Keratin, an insoluble protein in the outer layer of the skin of vertebrates, helps prevent water loss and dehydration and has contributed to the successful adaptation to life on land. Keratin is also the major protein found in nails, hooves, horns, hair, and wool. Feathers, scales, claws and beaks of birds and reptiles are also composed of keratin.


The epidermis

Ninety percent of the epidermis, including the outer layers, contains keratinocytes cells that produce keratin, a protein that helps waterproof and protect the skin. Melanocytes are pigment cells that produce melanin, a brown-black pigment that adds to skin color and absorbs ultraviolet light thereby shielding the genetic material in skin cells from damage. Merkel's cells disks are touch-sensitive cells found in the deepest layer of the epidermis of hairless skin.

In most areas of the body, the epidermis consists of four layers. On the soles of the feet and palms of the hands where there is a lot of friction, the epidermis has five layers. In addition, calluses, abnormal thickenings of the epidermis, occur on skin subject to constant friction. At the skin surface, the outer layer of the epidermis constantly sheds the dead cells containing keratin. The uppermost layer consists of about 25 rows of flat dead cells that contain keratin.


The dermis

The dermis is made up of connective tissue that contains protein, collagen, and elastic fibers. It also contains blood and lymph vessels, sensory receptors, related nerves, and glands. The outer part of the dermis has fingerlike projections, called dermal papillae, that indent the lower layer of the epidermis. Dermal papillae cause ridges in the epidermis above it, which in the digits give rise to fingerprints. The ridge pattern of fingerprints is inherited, and is unique to each individual. The dermis is thick in the palms and soles, but very thin in other places, such as the eyelids. The blood vessels in the dermis contain a volume of blood. If a part of the body, such as a working muscle, needs more blood, blood vessels in the dermis constrict, causing blood to leave the skin and enter the circulation that leads to muscles and other body parts.
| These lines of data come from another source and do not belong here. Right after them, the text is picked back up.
Lemma loadCause_tail (localeDir name : string) (names : list string)
    (c c1 : Catalog) (f : Fatal) :
  Loaded localeDir [name] c c1 → loadCause localeDir names c1 f →
  loadCause localeDir (name :: names) c f.
Proof.
  intros [_ _ _ _ Hm1 _] Hcause.
  assert (∀ n, n ∈ names → n ∈ name :: names) as Hin by (intros; by right).
  assert (∀ e, e ∈ leaves localeDir names →
               e ∈ leaves localeDir (name :: names)) as Hleaf
    by (intros e He; rewrite leaves_cons; apply elem_of_app; by right).
  destruct Hcause.
  - apply cause_filename; auto.
  - eapply cause_language; eauto.
  - eapply cause_file; eauto.
  - eapply cause_unmarshal; eauto.
  - eapply cause_unsupported; eauto.
  - eapply cause_empty; eauto.
  - match goal with Hold : getMessage c1 _ _ = Some _ |- _ =>
      apply Hm1 in Hold as [Hold|(d & Hd & ->)] end.
    + eapply cause_exist_loaded; eauto.
    + apply list_elem_of_split in Hd as (a & b & Ha).
      match goal with Hnew : _ ∈ leaves localeDir names |- _ =>
        apply list_elem_of_split in Hnew as (p & q & Hp) end.
      eapply (cause_exist_earlier _ _ _ lang messageId data d a (b ++ p) q).
      rewrite leaves_cons, Ha, Hp. by repeat (rewrite <- app_assoc; simpl).
  - eapply (cause_exist_earlier _ _ _ lang messageId data oldData
              (leaves localeDir [name] ++ l1) l2 l3).
    rewrite leaves_cons. match goal with Heq : leaves _ _ = _ |- _ => rewrite Heq end.
    by rewrite <- !app_assoc.
Qed.

(** The loop over the listing: all files load, or a trigger ends the
    process. *)
Lemma registerFiles_outcome (localeDir : string) (names : list string) :
  ∀ c : Catalog,
    match registerFiles localeDir names c with
    | Ret _ c' => Loaded localeDir names c c'
    | Exit f => loadCause localeDir names c f
    end.
Proof.
  induction names as [|name names IH]; intros c.
  - apply Loaded_nil.
  - simpl. unfold bind.
    pose proof (registerFile_outcome localeDir name c) as Hfile.
    destruct (registerFile localeDir name c) as [[] c1|f].
    + specialize (IH c1).
      destruct (registerFiles localeDir names c1) as [[] c'|f].
      * by eapply Loaded_cons.
      * by eapply loadCause_tail.
    + by apply loadCause_head.
Qed.

(** A load that succeeded met no trigger. *)
Lemma Loaded_no_cause (localeDir : string) (names : list string)
    (c c' : Catalog) (f : Fatal) :
  Loaded localeDir names c c' → ¬ loadCause localeDir names c f.
Proof.
  intros [Hn Hs Hd Hf Hm Hl] Hcause.
  assert (∀ name lang, name ∈ names → isLocaleFile name lang →
            ∃ raw, document localeDir name = Some (lang, raw)) as Hdoc.
  { intros name lang Hin [modul Hshape].
    destruct (Hn name Hin) as [[base Hsrc]|[[l raw] Hdoc]]; [congruence|].
    exists raw. destruct (document_locale _ _ _ _ Hdoc) as ([modul' Hshape'] & _).
    congruence. }
  destruct Hcause as
    [name Hin Hnosrc Hnoloc
    |name lang Hin Hloc Htag
    |name lang Hin Hloc Htag Hread
    |name lang buf Hin Hloc Htag Hread Hraw
    |lang messageId goType text Hleaf
    |lang messageId Hleaf
    |lang messageId data old Hleaf Hold
    |lang messageId data oldData l1 l2 l3 Heq].
  - destruct (Hn name Hin) as [?|[[l raw] Hd']]; [done|].
    apply document_locale in Hd' as (Hloc & _). by eapply Hnoloc.
  - destruct (Hdoc name lang Hin Hloc) as [raw Hd'].
    apply document_locale in Hd' as (_ & Htag' & _). congruence.
  - destruct (Hdoc name lang Hin Hloc) as [raw Hd'].
    apply document_locale in Hd' as (_ & _ & buf & Hread' & _). congruence.
  - destruct (Hdoc name lang Hin Hloc) as [raw Hd'].
    apply document_locale in Hd' as (_ & _ & buf' & Hread' & Hraw').
    congruence.
  - destruct (Hs _ _ _ Hleaf) as (d & ? & _). done.
  - destruct (Hs _ _ _ Hleaf) as (d & [= <-] & ?). done.
  - rewrite (Hf _ _ _ Hleaf) in Hold. done.
  - rewrite Heq in Hd. rewrite fmap_app in Hd. simpl in Hd.
    apply NoDup_app in Hd as (_ & _ & Hd).
    apply NoDup_cons in Hd as [Hnotin _]. apply Hnotin.
    rewrite fmap_app. apply elem_of_app. right. by left.
Qed.

End LoaderFacts.

Section LoaderTheorems.
Context `{TemplateEngine} `{MapRange} `{LocaleEnv}.

(** C6. The loader ends the process exactly on its triggers: each fatal
    end is the report of a trigger the directory holds (the listing or a
    file cannot be read, a name is neither a skipped two-segment [.go]
    name nor [<module>.<lang>.toml], the tag is invalid, the document
    does not decode, a leaf is no string, a leaf is the empty string, or
    an id is taken for its locale, reported with the stored and the new
    content); every trigger makes the load end fatally; without one the
    load returns. *)
Theorem loadLocaleDir_fatal_exactly (localeDir : string) (c : Catalog) :
  (∀ f, loadLocaleDir localeDir c = Exit f → dirCause localeDir c f) ∧
  (∀ f, dirCause localeDir c f → ∃ f', loadLocaleDir localeDir c = Exit f') ∧
  ((∀ f, ¬ dirCause localeDir c f) → ∃ c', loadLocaleDir localeDir c = Ret tt c') ∧
  (∀ f, RegisterI18n localeDir c = Exit f ↔
     loadLocaleDir localeDir c = Exit f ∨
     ∃ c' e, loadLocaleDir localeDir c = Ret tt c' ∧
       checkLanguageMap c' = Some e ∧ f = FatalCheck e).
Proof.
  assert ((∀ f, loadLocaleDir localeDir c = Exit f → dirCause localeDir c f) ∧
          (∀ f, dirCause localeDir c f →
             ∃ f', loadLocaleDir localeDir c = Exit f') ∧
          ((∀ f, ¬ dirCause localeDir c f) →
             ∃ c', loadLocaleDir localeDir c = Ret tt c'))
    as (Honly & Hevery & Helse).
  { unfold loadLocaleDir.
    destruct (ReadDir localeDir) as [names|] eqn:Hdir.
    - pose proof (registerFiles_outcome localeDir names c) as Hout.
      destruct (registerFiles localeDir names c) as [[] c'|f0].
      + split; [done|]. split; [|by eauto].
        intros f [Hnone|names' f' Hsome Hcause]; [congruence|].
        assert (names' = names) as -> by congruence.
        by apply Loaded_no_cause with (f := f') in Hout.
      + split; [|split].
        * intros f [= <-]. by eapply cause_listed.
        * intros f _. by exists f0.
        * intros Hno. exfalso. apply (Hno f0). by eapply cause_listed.
    - split; [|split].
      + intros f [= <-]. by apply cause_dir.
      + intros f _. by eexists.
      + intros Hno. exfalso. apply (Hno (FatalLoadDir localeDir)).
        by apply cause_dir. }
  split; [done|]. split; [done|]. split; [done|].
  intros f. unfold RegisterI18n, bind, getCatalog.
  destruct (loadLocaleDir localeDir c) as [[] c'|f0].
  - destruct (checkLanguageMap c') as [e|] eqn:Hcheck; unfold fatalf, ret.
    + split.
      * intros [= <-]. right. by exists c', e.
      * intros [?|(c1 & e1 & [= <-] & He & ->)]; [done|]. congruence.
    + split; [done|].
      intros [?|(c1 & e1 & [= <-] & He & _)]; [done|congruence].
  - split; [by left|]. intros [?|(c1 & e1 & ? & _)]; done.
Qed.

Lemma string_app_assoc (s1 s2 s3 : string) :
  (s1 +:+ s2) +:+ s3 = s1 +:+ s2 +:+ s3.
Proof.
  induction s1 as [|a s1 IH]; [done|].
  change (String a ((s1 +:+ s2) +:+ s3) = String a (s1 +:+ s2 +:+ s3)).
  by f_equal.
Qed.

(** The id [recGetMessages] gives to the leaf under [path], started with
    the id [messageId]. *)
Lemma leafAt_flatten (raw : Raw) :
  ∀ (messageId : string) (path : list string) (data : string),
    leafAt raw path data →
    (fold_left joinId path messageId, RString data) ∈ flatten messageId raw.
Proof.
  induction raw as [d|entries IH|goType text] using Raw_ind_entries;
    intros messageId path data Hleaf; inversion Hleaf; subst.
  - simpl. by left.
  - simpl. match goal with Hin : (_, _) ∈ entries |- _ => rename Hin into Hkv end.
    induction IH as [|[k' v'] entries Hv _ IHe]; [by apply elem_of_nil in Hkv|].
    apply elem_of_app.
    apply elem_of_cons in Hkv as [[= <- <-]|Hkv].
    + left. by apply Hv.
    + right. apply IHe; [|done]. by econstructor.
Qed.

Lemma joined_path (messageId : string) (path : list string) :
  messageId ≠ "" →
  fold_left joinId path messageId = String.concat "." (messageId :: path).
Proof.
  revert messageId. induction path as [|k path IH]; intros messageId Hne; [done|].
  cbn [fold_left]. unfold joinId at 2.
  destruct (String.eqb_spec messageId "") as [|_]; [done|].
  rewrite IH.
  - destruct path as [|k' path]; simpl; [done|]. by rewrite !string_app_assoc.
  - by destruct messageId.
Qed.

(** C5 (amended). After a load that returns, the string leaf a document
    holds under the keys k1, ..., kn, k1 not empty, is the message of the
    file's locale under the id k1.k2.....kn (the keys joined by one dot
    each, none before k1 or after kn), fresh, with the leaf as raw
    content; all files of a locale add to its one table, and what the
    catalog held before is kept. *)
Theorem loadLocaleDir_flattens (localeDir : string) (names : list string)
    (c c' : Catalog) :
  ReadDir localeDir = Some names →
  loadLocaleDir localeDir c = Ret tt c' →
  (∀ name lang raw k1 path data,
     name ∈ names → document localeDir name = Some (lang, raw) →
     leafAt raw (k1 :: path) data → k1 ≠ "" →
     getMessage c' lang (String.concat "." (k1 :: path))
     = Some (newMessage data)) ∧
  (∀ lang messageId message,
     getMessage c lang messageId = Some message →
     getMessage c' lang messageId = Some message).
Proof.
  intros Hdir Hload. unfold loadLocaleDir in Hload. rewrite Hdir in Hload.
  pose proof (registerFiles_outcome localeDir names c) as Hout.
  rewrite Hload in Hout. destruct Hout as [_ _ _ _ Hm _].
  split.
  - intros name lang raw k1 path data Hin Hdoc Hleaf Hk1.
    apply Hm. right. exists data. split; [|done].
    apply list_elem_of_split in Hin as (pre & post & ->).
    rewrite leaves_app, leaves_cons, (leaves_document _ _ _ _ Hdoc).
    apply elem_of_app. right. apply elem_of_app. left.
    apply elem_of_leaves_document. split; [done|].
    rewrite <- (joined_path k1 path Hk1).
    apply (leafAt_flatten raw "" (k1 :: path) data Hleaf).
  - intros lang messageId message Hold. apply Hm. by left.
Qed.

(** C10. A catalog of at most one locale passes the validation, whatever
    the ids of that locale: the one locale is the reference and nothing
    is compared. So does the catalog of one locale and no message that
    a directory loads to whose one file is a locale file with a document
    without leaves. *)
Theorem checkLanguageMap_single (c : Catalog) :
  size c ≤ 1 →
  checkLanguageMap c = None ∧
  ∀ localeDir name lang,
    ReadDir localeDir = Some [name] →
    document localeDir name = Some (lang, RMap []) →
    RegisterI18n localeDir ∅ = Ret tt {[ lang := ∅ ]}.
Proof.
  assert (∀ c0 : Catalog, size c0 ≤ 1 → checkLanguageMap c0 = None) as Hone.
  { intros c0 Hsize. rewrite checkLanguageMap_unfold.
    pose proof (range_length 0 c0) as Hlen.
    destruct (range 0 c0) as [|[firstLang firstMap] [|more todo]]; simpl in *;
      [done..|lia]. }
  intros Hsize. split; [by apply Hone|].
  intros localeDir name lang Hdir Hdoc.
  destruct (document_locale _ _ _ _ Hdoc)
    as ([modul Hshape] & Htag & buf & Hread & Hraw).
  assert (loadLocaleDir localeDir ∅ = Ret tt {[ lang := ∅ ]}) as Hload.
  { unfold loadLocaleDir. rewrite Hdir. simpl. unfold bind at 1.
    unfold registerFile. rewrite Hshape. simpl. rewrite Htag. simpl.
    unfold bind, getCatalog, putCatalog, ret. rewrite lookup_empty.
    rewrite Hread, Hraw. simpl. unfold ret. done. }
  unfold RegisterI18n, bind, getCatalog. rewrite Hload.
  rewrite Hone; [done|]. by rewrite map_size_singleton.
Qed.

End LoaderTheorems.

Section LoaderExamples.
#[local] Existing Instance GoTemplate.engine.
#[local] Existing Instance rangeToList.
#[local] Existing Instance localeFS.

Lemma loadLocaleDir_example :
  loadLocaleDir "locale" ∅ = Ret tt catalogLoaded.
Proof. by apply returns_stateOf. Qed.

Lemma loadLocaleDir_clash :
  loadLocaleDir (H1 := clashFS) "clash" ∅ = Exit (FatalExist "Hello" "one" "two").
Proof. reflexivity. Qed.

Lemma RegisterI18n_example : RegisterI18n "locale" ∅ = Ret tt catalogLoaded.
Proof.
  unfold RegisterI18n, bind. rewrite loadLocaleDir_example.
  unfold getCatalog.
  assert (checkLanguageMap catalogLoaded = None) as -> by reflexivity.
  done.
Qed.

Lemma loadLocaleDir_flattens_witness :
  getMessage catalogLoaded "en-US" "Order.NotFound.Description"
  = Some (newMessage "Order not found").
Proof.
  refine (proj1 (loadLocaleDir_flattens "locale"
                   ["errors.en-US.toml"; "errors.zh-CN.toml"; "errors.go"]
                   ∅ catalogLoaded _ _)
            "errors.en-US.toml" "en-US" documentEn "Order"
            ["NotFound"; "Description"] "Order not found" _ _ _ _).
  - reflexivity.
  - apply loadLocaleDir_example.
  - by left.
  - reflexivity.
  - eapply leaf_below; [right; by left|].
    eapply leaf_below; [by left|].
    eapply leaf_below; [by left|]. constructor.
  - done.
Defined.

Lemma checkLanguageMap_single_witness :
  size catalogBare ≤ 1 ∧ checkLanguageMap catalogBare = None.
Proof.
  split; [vm_compute; lia|].
  apply (checkLanguageMap_single catalogBare). vm_compute. lia.
Defined.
Sweat glands whose ducts pass through the epidermis to the outside and open on the skin surface through pores are embedded in the deep layers of the dermis. Hair follicles and hair roots also originate in the dermis and the hair shafts extend from the hair root through the skin layers to the surface. Also in the dermis are sebaceous glands associated with hair follicles which produce an oily substance called sebum. Sebum softens the hair and prevents it from drying, but if sebum blocks up a sebaceous gland, a whitehead appears on the skin. A blackhead results if the material oxidizes and dries. Acne is caused by infections of the sebaceous glands. When this occurs, the skin breaks out in pimples and can become scarred.

The skin is an important sense organ and as such includes a number of nerves which are mainly in the dermis, with a few reaching the epidermis. Nerves carry impulses to and from hair muscles, sweat glands, and blood vessels, and receive messages from touch, temperature, and pain receptors. Some nerve endings are specialized such as sensory receptors that detect external stimuli. The nerve endings in the dermal papillae are known as Meissner's corpuscles, which detect light touch, such as a pat, or the feel of clothing on the skin. Pacinian corpuscles, located in the deeper dermis, are stimulated by stronger pressure on the skin. Receptors near hair roots detect displacement of the skin hairs by stimuli such as touch or wind. Bare nerve endings throughout the skin report information to the brain about temperature change (both heat and cold), texture, pressure, and trauma.